■ TRY IT ■
Using the entries below, copy out all lines where "strings" is found.

[[ RECORDS FOR THIS TASK, beginning ]]

(** [s[:i]] and [s[i:]] for [i = strings.Index(s, sub)]. *)
Fixpoint CutAt (s sub : string) : option (string * string) :=
  if HasPrefix s sub then Some (emp, s)
  else
    match s with
    | EmptyString => None
    | String c s' => '(a, b) ← CutAt s' sub; Some (String c a, b)
    end.

(** [strings.Split] at a one-byte separator: always at least one piece. *)
Fixpoint Split (s : string) (sep : ascii) : list string :=
  match s with
  | EmptyString => [EmptyString]
  | String c s' =>
    if bool_decide (c = sep) then EmptyString :: Split s' sep
    else match Split s' sep with
         | p :: ps => String c p :: ps
         | [] => [String c EmptyString]
         end
  end.

(** [strings.Join]. *)
Definition Join (l : list string) (sep : string) : string :=
  match l with
  | [] => EmptyString
  | x :: l' => x +:+ foldr (fun y acc => sep +:+ y +:+ acc) EmptyString l'
  end.

(** Split at the last occurrence of a byte: [s[:i]] and [s[i+1:]] for
    [i = strings.LastIndex(s, sep)]. *)
Fixpoint CutLast (s : string) (sep : ascii) : option (string * string) :=
  match s with
  | EmptyString => None
  | String c s' =>
    match CutLast s' sep with
    | Some (a, b) => Some (String c a, b)
    | None => if bool_decide (c = sep) then Some (EmptyString, s') else None
    end
  end.

(** [strings.Fields]: runs of non-space runes. *)
Fixpoint fields_aux (l : list (rune * bytes)) (cur : bytes) : list string :=
  match l with
  | [] => match cur with [] => [] | _ => [to_string cur] end
  | (r, b) :: l' =>
    if is_space r
    then match cur with [] => fields_aux l' [] | _ => to_string cur :: fields_aux l' [] end
    else fields_aux l' (cur ++ b)
  end.
Definition Fields (s : string) : list string := fields_aux (segments (of_string s)) [].

(** ** Package [strconv] *)

Definition hex_fixed (n : nat) (v : Z) : string :=
  foldr (fun k acc => String (hex_digit (Z.land (Z.shiftr v (4 * Z.of_nat k)) 15)) acc)
    EmptyString (rev (seq 0 n)).

(** One rune of [strconv.Quote]. *)
Definition quote_rune `{Unicode} (x : rune * bytes) : string :=
  let '(r, b) := x in
  let esc (c : string) := String (ascii_of_N 92) c in
  if (r =? RuneError) && bool_decide (length b = 1%nat)
  then esc ("x" +:+ hex b)
  else if (r =? 34) || (r =? 92) then esc (to_string b)
  else if uni_is_print r then to_string b
  else if r =? 7 then esc "a" else if r =? 8 then esc "b"
  else if r =? 12 then esc "f" else if r =? 10 then esc "n"
  else if r =? 13 then esc "r" else if r =? 9 then esc "t"
  else if r =? 11 then esc "v"
  else if (r <? 32) || (r =? 127) then esc ("x" +:+ hex_fixed 2 r)
  else if r <? 65536 then esc ("u" +:+ hex_fixed 4 r)
  else esc ("U" +:+ hex_fixed 8 r).

(** [fmt.Sprintf("%q", s)]. *)
Definition quote `{Unicode} (s : string) : string :=
  dquote +:+ foldr (fun x acc => quote_rune x +:+ acc) EmptyString (segments (of_string s))
  +:+ dquote.

(** [strconv.ParseInt(s, 10, 64)]: an optional sign, at least one digit, and
    nothing else. *)
Definition is_digit (c : ascii) : bool := (48 <=? N_of_ascii c)%N && (N_of_ascii c <=? 57)%N.

Definition ErrSyntax : error := sentinel "strconv.ErrSyntax" "invalid syntax".
Definition ErrRange : error := sentinel "strconv.ErrRange" "value out of range".

(** [strconv.ParseUint(s, 10, 64)] past the empty check: the first character
    that is no digit, or the first that takes the value past 64 bits, decides
    the error. *)
Fixpoint digits_val (s : string) (acc : Z) : result Z :=
  match s with
  | EmptyString => Ok acc
  | String c s' =>
    if is_digit c
    then
      let acc' := 10 * acc + (Z.of_N (N_of_ascii c) - 48) in
      if acc' <? 2 ^ 64 then digits_val s' acc' else Err ErrRange
    else Err ErrSyntax
  end.

Definition ParseInt64 `{Unicode} (s : string) : result Z :=
  let fail e := Err (wrap_w ("strconv.ParseInt: parsing " +:+ quote s +:+ ": ") e emp) in
  let '(neg, digits) :=
    match s with
    | String c s' =>
      if bool_decide (c = "-"%char) then (true, s')
      else if bool_decide (c = "+"%char) then (false, s') else (false, s)
    | EmptyString => (false, s)
    end in
  if bool_decide (digits = EmptyString) then fail ErrSyntax
  else
    match digits_val digits 0 with
    | Err e => fail e
    | Ok n =>
      let z := if neg then - n else n in
      if (- 2 ^ 63 <=? z) && (z <? 2 ^ 63) then Ok z else fail ErrRange
    end.
(* ===== verification/SessionBind.v ===== *)
(** * SessionBind: [pkg/agent/sessionbind.go]

    The session-bind extension: the strict parse of its payload with the
    host's signature over the session, the bounded list of bindings of one
    agent connection, and what the list says about a login. *)

From S2P Require Import Prelude.
From S2P Require Import GoText.
From S2P Require Import Proto.
From S2P Require Import Ssh.
From S2P Require Import Wire.

Local Open Scope Z_scope.

Definition maxBindings : nat := 32.

Section Parse.
Context `{Ssh}.

Definition read_bind : reader (bytes * bytes * bytes * bool) :=
  hostKeyBlob ← rd_ctx "host key: " stringValue;
  sessionID ← rd_ctx "session identifier: " stringValue;
  signature ← rd_ctx "signature: " stringValue;
  isForwarding ← rd_ctx "is_forwarding: " boolValue;
  _ ← rd_end;
  mret (hostKeyBlob, sessionID, signature, isForwarding).

Definition parseSessionBind (contents : bytes) : result (PublicKey * bytes * bool) :=
  match read_bind contents with
  | Err e => Err e
  | Ok (hostKeyBlob, sessionID, signature, isForwarding, _) =>
    if bool_decide (sessionID = []) then Err (errors_New "empty session identifier")
    else
      pub ← err_ctx "parse host key: " (ParsePublicKey hostKeyBlob);
      sig ← err_ctx "parse signature: " (UnmarshalSignature signature);
      match ssh_Verify pub sessionID sig with
      | Some e => Err (wrap_w
          "host key signature over the session identifier does not verify: " e EmptyString)
      | None => Ok (pub, sessionID, isForwarding)
      end
  end.

(** A binding is accepted only with a signature by the host key it
    names over the session it names, from a payload that is exactly the four
    encoded fields. *)
Theorem parseSessionBind_verified contents pub sessionID fwd :
  parseSessionBind contents = Ok (pub, sessionID, fwd) ->
  sessionID <> [] /\
  exists blob signature sig flag,
    contents = put_string blob ++ put_string sessionID ++ put_string signature ++ [flag] /\
    fwd = negb (byte_val flag =? 0) /\
    ParsePublicKey blob = Ok pub /\ UnmarshalSignature signature = Ok sig /\
    ssh_Verify pub sessionID sig = None.
Proof.
  unfold parseSessionBind.
  destruct (read_bind contents) as [[[[[blob sid] sigb] f] rest]|] eqn:Hr; [|done].
  case_bool_decide as Hne; [done|]. intros Hok. ok_inv.
  destruct (ssh_Verify _ _ _) eqn:Hv; ok_inv. simplify_eq.
  unfold read_bind in Hr. rd_inv. simplify_eq. split; [done|].
  eexists blob, sigb, _, _. repeat (split; [done|]). eauto.
Qed.

End Parse.

(** ** The list of one connection *)

Abbreviation bindings := (list SessionBinding).

Definition set_hop (n : Z) (b : SessionBinding) : SessionBinding :=
  mk_SessionBinding (sb_host_key b) (sb_session_id b) (sb_is_forwarding b)
    (sb_signature_verified b) n.

Definition too_many_bindings : error :=
  errors_New ("more than " +:+ itoa (Z.of_nat maxBindings) +:+
    " session bindings on one connection").

Definition bindings_add (b : bindings) (binding : SessionBinding) : result bindings :=
  if bool_decide (maxBindings <= length b)%nat then Err too_many_bindings
  else Ok (b ++ [set_hop (i32 (Z.of_nat (length b))) binding]).

Record bindContext := mk_bindContext {
  bc_binding : option SessionBinding;
  bc_forwarded : bool;
  bc_hops : Z;
  bc_chain : list SessionBinding
}.

(** The walk of [context]: everything up to the matched entry contributes.
    A nil session identifier is [None]. *)
Fixpoint context_walk (l : bindings) (sessionID : option bytes) (fwd : bool) (hops : Z)
    : option SessionBinding * bool * Z :=
  match l with
  | [] => (None, fwd, hops)
  | binding :: l' =>
    let fwd' := if sb_is_forwarding binding then true else fwd in
    let hops' := if sb_is_forwarding binding then i32 (hops + 1) else hops in
    if bool_decide (sessionID = Some (sb_session_id binding))
    then (Some binding, fwd', hops')
    else context_walk l' sessionID fwd' hops'
  end.

Definition snapshot (b : bindings) : list SessionBinding := b.

Definition context (b : bindings) (sessionID : option bytes) : bindContext :=
  let '(binding, fwd, hops) := context_walk b sessionID false 0 in
  mk_bindContext binding fwd hops (snapshot b).

(** The lists a connection can reach. *)
Inductive bindings_reachable : bindings -> Prop :=
| br_nil : bindings_reachable []
| br_add b x b' : bindings_reachable b -> bindings_add b x = Ok b' -> bindings_reachable b'.

(** What the list promises: at most 32 entries, numbered by position. *)
Definition bindings_ok (b : bindings) : Prop :=
  (length b <= maxBindings)%nat /\
  forall i x, b !! i = Some x -> sb_hop x = Z.of_nat i.

Lemma bindings_add_ok b x b' : bindings_ok b -> bindings_add b x = Ok b' -> bindings_ok b'.
Proof.
  intros [Hlen Hhop]. unfold bindings_add, maxBindings in *. case_bool_decide as Hmax; [done|].
  intros [= <-]. split.
  - rewrite length_app. cbn [length]. unfold maxBindings. lia.
  - intros i y [Hi|[Hi Hy]]%lookup_app_Some; [by apply Hhop|].
    apply list_lookup_singleton_Some in Hy as [Hz <-]. cbn [sb_hop set_hop].
      assert (i = length b) as -> by lia. apply i32_small. lia.
Qed.

(** However many binds a client sends, a connection holds at most 32,
    and the hop of each is its position. *)
Theorem bindings_invariant b : bindings_reachable b -> bindings_ok b.
Proof.
  induction 1 as [|b x b' _ IH Hadd]; [|by eapply bindings_add_ok].
  split; [cbn; lia|]. intros i x Hi. by rewrite lookup_nil in Hi.
Qed.

Definition fwd_count (l : bindings) : Z :=
  Z.of_nat (length (filter (fun x => sb_is_forwarding x = true) l)).

Lemma fwd_count_cons x l :
  fwd_count (x :: l) = (if sb_is_forwarding x then 1 else 0) + fwd_count l.
Proof.
  unfold fwd_count. rewrite filter_cons. destruct (sb_is_forwarding x) eqn:?; case_decide;
    try congruence; cbn; lia.
Qed.

Lemma context_walk_spec l sid fwd hops :
  0 <= hops -> hops + Z.of_nat (length l) < 2 ^ 31 ->
  exists seen rest,
    l = seen ++ rest /\
    context_walk l sid fwd hops =
      (find_first (fun x => bool_decide (sid = Some (sb_session_id x))) l,
       fwd || (0 <? fwd_count seen), hops + fwd_count seen) /\
    (forall x, find_first (fun x => bool_decide (sid = Some (sb_session_id x))) l = Some x ->
       last seen = Some x) /\
    (find_first (fun x => bool_decide (sid = Some (sb_session_id x))) l = None -> rest = []).
Proof.
  revert fwd hops. induction l as [|x l IH]; intros fwd hops Hh Hl; cbn [context_walk find_first].
  { exists [], []. cbn. by rewrite orb_false_r, Z.add_0_r. }
  cbn [length] in Hl. case_bool_decide as Hsid.
  - exists [x], l. split; [done|]. rewrite fwd_count_cons. unfold fwd_count at 1 2. cbn [filter].
    split; [|split; [by intros ? [= ->]|done]].
    destruct (sb_is_forwarding x); cbn; rewrite ?i32_small, ?orb_true_r, ?orb_false_r by lia;
      repeat f_equal; lia.
  - destruct (IH (if sb_is_forwarding x then true else fwd)
      (if sb_is_forwarding x then i32 (hops + 1) else hops)) as (seen & rest & -> & Hw & Hs & Hn).
    1,2: destruct (sb_is_forwarding x); rewrite ?i32_small; lia.
    exists (x :: seen), rest. split; [done|]. rewrite Hw, fwd_count_cons.
    split; [|split; [|done]].
    + assert (0 <= fwd_count seen) by (unfold fwd_count; lia).
      destruct (sb_is_forwarding x); [|done]. rewrite i32_small by lia. f_equal; [|lia].
      rewrite (proj2 (Z.ltb_lt _ (1 + _))) by lia. by rewrite orb_true_r.
    + intros y Hy. specialize (Hs y Hy). rewrite last_cons. by rewrite Hs.
Qed.

(** The context of a login names the first binding of its session, and
    counts as forwarded exactly the forwarding hops up to and including that
    binding, or all of them when none matches. *)
Theorem context_spec b sessionID :
  bindings_ok b ->
  exists seen rest, b = seen ++ rest /\
    let c := context b sessionID in
    bc_binding c = find_first (fun x => bool_decide (sessionID = Some (sb_session_id x))) b /\
    bc_hops c = fwd_count seen /\ bc_forwarded c = (0 <? fwd_count seen) /\ bc_chain c = b /\
    match bc_binding c with Some x => last seen = Some x | None => rest = [] end.
Proof.
  intros [Hlen _]. unfold maxBindings in Hlen.
  destruct (context_walk_spec b sessionID false 0) as (seen & rest & Hb & Hw & Hs & Hn); [lia..|].
  exists seen, rest. split; [done|]. unfold context. rewrite Hw.
  cbn [bc_binding bc_hops bc_forwarded bc_chain]. repeat (split; [done|]).
  destruct (find_first _ b) eqn:Hf; auto.
Qed.

Definition demo_bindings : bindings :=
  [mk_SessionBinding None [x01] true true 0; mk_SessionBinding None [x02] false true 1;
   mk_SessionBinding None [x03] true true 2].

Lemma demo_bindings_reachable : bindings_reachable demo_bindings.
Proof.
  apply (br_add (take 2 demo_bindings) (mk_SessionBinding None [x03] true true 9)); [|reflexivity].
  apply (br_add (take 1 demo_bindings) (mk_SessionBinding None [x02] false true 9)); [|reflexivity].
  apply (br_add [] (mk_SessionBinding None [x01] true true 9)); [constructor|reflexivity].
Defined.

Lemma bindings_invariant_witness : bindings_ok demo_bindings.
Proof. apply bindings_invariant. exact demo_bindings_reachable. Defined.

Lemma demo_bindings_ok : bindings_ok demo_bindings.
Proof.
  split; [cbn; unfold maxBindings; lia|].
  intros [|[|[|i]]] x Hx; simplify_eq/=; reflexivity.
Defined.

Lemma context_spec_witness :
  bc_hops (context demo_bindings (Some [x02])) = 1 /\
  exists seen rest, demo_bindings = seen ++ rest /\
    bc_hops (context demo_bindings (Some [x02])) = fwd_count seen.
Proof.
  split; [reflexivity|].
  destruct (context_spec demo_bindings (Some [x02]) demo_bindings_ok)
    as (seen & rest & Hb & _ & Hh & _).
  exists seen, rest. split; assumption.
Defined.

Import Toy.

Definition toy_bind : bytes :=
  put_string (of_string "host") ++ put_string (of_string "sid") ++
  put_string (MarshalSignature (mk_Signature "toy" (of_string "hostsid") [])) ++ [x01].

Lemma parseSessionBind_verified_witness :
  @parseSessionBind Toy.ssh toy_bind = Ok (of_string "host", of_string "sid", true) /\
  of_string "sid" <> [].
Proof.
  split; [vm_compute; reflexivity|].
  apply (@parseSessionBind_verified Toy.ssh toy_bind (of_string "host") (of_string "sid") true).
  vm_compute. reflexivity.
Defined.
Lemma VerifyRetraction_Ok `{Codec Retraction} sr r :
  VerifyRetraction (Some sr) = Ok r ->
  identity_signed (sr_issuer_public_key sr) (rt_issuer_fingerprint r) (sr_signature sr)
    (retractionInput (sr_retraction sr)) /\
  key_signed (sr_key_signature sr) RetractionNamespace (sr_retraction sr)
    (rt_key_fingerprint r) /\
  (rt_endorsement_id r <> EmptyString <-> rt_issued_before r = None) /\
  Unmarshal (sr_retraction sr) = Ok r.
Proof.
  cbn [VerifyRetraction]. intros Hv. ok_inv.
  case_bool_decide as Hf; [done|]. case_bool_decide as Hg; [done|].
  destruct (Bool.eqb _ _) eqn:Hh; [done|]. ok_inv. simplify_eq.
  match goal with H : verifyIdentityHalf _ _ _ _ = _ |- _ => apply verifyIdentityHalf_Ok in H end.
  match goal with H : verifyKeyHalf _ _ _ = _ |- _ => apply verifyKeyHalf_Ok in H end.
  split_and!; try congruence.
  apply eqb_false_iff in Hh. destruct (rt_issued_before r);
    repeat case_bool_decide; naive_solver.
Qed.

(** C27. A verified artifact is what it claims to be: a delegation
    was signed, under the delegation prefix, by the key whose fingerprint it
    names as its approver; an endorsement was signed by the identity it names
    as its issuer and, under the endorsement namespace, by the key it and its
    scope are about; a retraction carries both signatures under its own
    prefix and namespace and names exactly one target; and what is returned is
    in each case what the signed bytes decode to. *)
Theorem verified_artifacts `{Codec Delegation} `{Codec Endorsement} `{Codec Retraction} :
  (forall sd d pub, VerifyDelegation (Some sd) = Ok (d, pub) ->
     identity_signed (sd_approver_public_key sd) (dl_approver_fingerprint d)
       (sd_signature sd) (delegationInput (sd_delegation sd)) /\
     FingerprintSHA256 pub = dl_approver_fingerprint d /\
     Unmarshal (sd_delegation sd) = Ok d) /\
  (forall se e, VerifyEndorsement (Some se) = Ok e ->
     identity_signed (se_issuer_public_key se) (en_issuer_fingerprint e) (se_signature se)
       (endorsementInput (se_endorsement se)) /\
     key_signed (se_key_signature se) EndorsementNamespace (se_endorsement se)
       (en_key_fingerprint e) /\
     (en_scope e)⇢gs_key_fingerprint = en_key_fingerprint e /\
     Unmarshal (se_endorsement se) = Ok e) /\
  (forall sr r, VerifyRetraction (Some sr) = Ok r ->
     identity_signed (sr_issuer_public_key sr) (rt_issuer_fingerprint r) (sr_signature sr)
       (retractionInput (sr_retraction sr)) /\
     key_signed (sr_key_signature sr) RetractionNamespace (sr_retraction sr)
       (rt_key_fingerprint r) /\
     (rt_endorsement_id r <> EmptyString <-> rt_issued_before r = None) /\
    Unmarshal (sr_retraction sr) = Ok r).
Proof.
  split_and!.
  - intros sd d pub (? & ? & ? & -> & ?)%VerifyDelegation_Ok. done.
  - intros se e (? & ? & ? & ? & ?)%VerifyEndorsement_Ok. done.
  - intros sr r (? & ? & ? & ?)%VerifyRetraction_Ok. done.
Qed.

[[ RECORDS FOR THIS TASK, end ]]

■ ANSWER BOX ■
(** [s[:i]] and [s[i:]] for [i = strings.Index(s, sub)]. *)
(** [strings.Split] at a one-byte separator: always at least one piece. *)
(** [strings.Join]. *)
    [i = strings.LastIndex(s, sep)]. *)
(** [strings.Fields]: runs of non-space runes. *)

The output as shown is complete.